Isabelle me encara, paralisada.
— É claro, — apresso-me a dizer — se você quiser.
— Está brincando? É lógico que eu quero!
— Garanto que nos divertiremos muito mais do que toda a sociedade de Manhattan. — Sorrio torto.
Deixo a mansão dos Abrams já anoitecendo, pensando incessantemente em como tirarei Isabelle de casa sem sermos vistas.
Meus planos mirabolantes só são interrompidos quando colido com algo que me manda diretamente para o chão.
— AI!
— Elisa, você está bem? — Tyler estende a mão à mim.
— Estou. — Levanto, recusando sua ajuda e limpando meu uniforme com as mãos.
— Me perdoe, eu não a vi.
— Está tudo bem. Com licença.
Tento continuar meu caminho, mas a mão de Tyler me impede.
— Tem certeza de que está tudo bem?
— Tenho. — Sou forçada a me virar em sua direção.
— Por que está evitando meu olhar, então?
— Eu não estou evitando seu olhar.
— Tem certeza?
— Absoluta.
Tyler fixa seus olhos azuis nos meus, como se com apenas esse gesto, pudesse ler todos os meus pensamentos.
Desvio meus olhos para o chão, o que o faz sorrir.
— Eu não teria tanta certeza assim.
Respiro fundo e disparo em tom de desafio:
— O que você quer de mim, Tyler?
Ele não responde.
Ao invés disso, sorri.
E sorrindo, sussurra em meu ouvido:
— A pergunta correta seria: "O que eu quero que Tyler queira de mim?"
Ergo uma sobrancelha.
— Você é patético.
— Obrigado.
— E insuportável.
— Com certeza.
— E irritantemente convencido.
Tyler ri pelo nariz.
— Você esqueceu de charmoso, irresistível e incrivelmente bonito.
Reviro meus olhos e lhe dou as costas. Mas, mais uma vez, a mão de Tyler me impede de prosseguir.
— Você pode, por favor, me soltar?
— Claro. Assim que você admitir.
— Admitir o quê?
— Que está louca para me beijar.
Dou uma risada, debochando.
— Eu nunca beijaria você.
— Não foi o que pareceu aquele dia.
— Nada foi o que pareceu aquele dia, não é?
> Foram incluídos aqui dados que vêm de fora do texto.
(** Step 2: one entry for every group whose product has no entry in
    [existingInitialStocks] (the [continue] of the loop), computed from
    that group alone. *)
Definition inferInitialStocks (transactions : list SalesData)
    (existingInitialStocks : gmap string Z) : gmap string Z :=
  inferred_stock <$>
    filter (fun kv => existingInitialStocks !! kv.1 = None)
           (group_by_product transactions).

(** *** [processAndValidateData] *)

Definition insufficient_stock_message (productName tanggal : string)
    (stockBeforeTransaction jumlah : Z) : string :=
  "Stok tidak mencukupi untuk " +:+ dquote +:+ productName +:+ dquote
    +:+ " pada tanggal " +:+ tanggal
    +:+ ". Stok saat itu: " +:+ pretty stockBeforeTransaction
    +:+ ", jumlah terjual: " +:+ pretty jumlah
    +:+ ". Stok tidak boleh negatif.".

(** The loop of step 3, with the early [return] of step 4. *)
Fixpoint replay_loop (sortedData : list SalesData)
    (currentStocks : gmap string Z) (processed : list SalesData)
    : Validated :=
  match sortedData with
  | [] => {| processedData := processed; error := None |}
  | trans :: rest =>
      let productName := nama_produk trans in
      let currentStocks :=
        match currentStocks !! productName with
        | None => <[productName := 0]> currentStocks
        | Some _ => currentStocks
        end in
      let stockBeforeTransaction := default 0 (currentStocks !! productName) in
      if jumlah_terjual trans =? 0 then
        let stockAfterTransaction := stok_sisa trans in
        replay_loop rest
          (<[productName := stockAfterTransaction]> currentStocks)
          (processed ++ [with_stok_sisa trans stockAfterTransaction])
      else
        let stockAfterTransaction :=
          stockBeforeTransaction - jumlah_terjual trans in
        if stockAfterTransaction <? 0 then
          {| processedData := [];
             error := Some (insufficient_stock_message productName
                              (tanggal trans) stockBeforeTransaction
                              (jumlah_terjual trans)) |}
        else
          replay_loop rest
            (<[productName := stockAfterTransaction]> currentStocks)
            (processed ++ [with_stok_sisa trans stockAfterTransaction])
  end.

Definition processAndValidateData (data : list SalesData)
    (initialStocks : gmap string Z) : Validated :=
  let sortedData := stable_sort by_tanggal data in
  replay_loop sortedData initialStocks [].

End Ledger.

(** ** The CSV codec *)

(** *** String primitives of the JavaScript library *)

Definition newline : ascii := ascii_of_nat 10.
Definition comma : ascii := ascii_of_nat 44.

(** White space and line terminators among the code units below 256. *)
Definition is_space (c : ascii) : bool :=
  let n := N_of_ascii c in
  ((9 <=? n) && (n <=? 13) || (n =? 32) || (n =? 160))%N.

Definition is_empty (s : string) : bool :=
  match s with
  | EmptyString => true
  | String _ _ => false
  end.

Fixpoint trim_start (s : string) : string :=
  match s with
  | EmptyString => EmptyString
  | String c s' => if is_space c then trim_start s' else s
  end.

Fixpoint trim_end (s : string) : string :=
  match s with
  | EmptyString => EmptyString
  | String c s' =>
      let r := trim_end s' in
      if is_space c && is_empty r then EmptyString else String c r
  end.

(** [s.trim()] *)
Definition trim (s : string) : string := trim_end (trim_start s).

(** [s.split(sep)] for a separator of one code unit. *)
Fixpoint split (sep : ascii) (s : string) : list string :=
  match s with
  | EmptyString => [EmptyString]
  | String c s' =>
      if Ascii.eqb c sep then EmptyString :: split sep s'
      else match split sep s' with
           | [] => [String c EmptyString]
           | piece :: pieces => String c piece :: pieces
           end
  end.

(** [xs.join(sep)] on strings. *)
Definition join (sep : string) (xs : list string) : string :=
  String.concat sep xs.

(** *** Numbers read from text

    The value of a decimal literal is kept exactly, as a rational; its
    rounding to a double is [to_double], further down.  NaN is the absence
    of a number. *)

Inductive number :=
  | Finite (q : Q)
  | Infinite (negative : bool).

Fixpoint take_digits (s : string) : list Z * string :=
  match s with
  | EmptyString => ([], EmptyString)
  | String c s' =>
      match digit_val c with
      | Some d => let '(ds, rest) := take_digits s' in (d :: ds, rest)
      | None => ([], s)
      end
  end.

Definition digits_to_Z (ds : list Z) : Z :=
  fold_left (fun acc d => 10 * acc + d) ds 0.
Tyler sorri torto. E pela segunda vez, sua boca fica a centímetros da minha.
E droga, meu coração dispara.
Minhas mãos gelam. O chão aos meus pés parece desaparecer.
Seu hálito quente e mentolado encontra minha pele, fazendo-me arrepiar.
Dou um passo para trás.
Ele avança.
Seus lábios quentes colam nos meus. Macios e insistentes.
Tento afastá-lo com meus punhos. Fracasso.
Tyler me puxa para mais perto, seus braços envoltos em minha cintura.
Mais socos. Outro fracasso.
Tyler aprofunda o beijo.
Eu me odeio por gostar disso.
E me odeio ainda mais por ceder.
Enrosco meus dedos em seu cabelo.
Ele me tira o fôlego.
Nosso beijo é intenso.
Ardente.
Até o fim.
Abro os olhos. Tyler sorri, ofegante.
Eu me afasto e o encaro.
— Nunca diga nunca, Elisa.
"Isso não passa de um jogo para ele, não se esqueça."
— Pois é. Depois me conte para qual lista eu vou.
Seu sorriso vacila. Mas por pouco tempo.
— Ah, isso é só depois. — Ele pisca. — Até breve, Elisa.
Tyler se vai. Como sempre faz.
E desta vez, é a minha cabeça que eu tenho vontade de arrancar.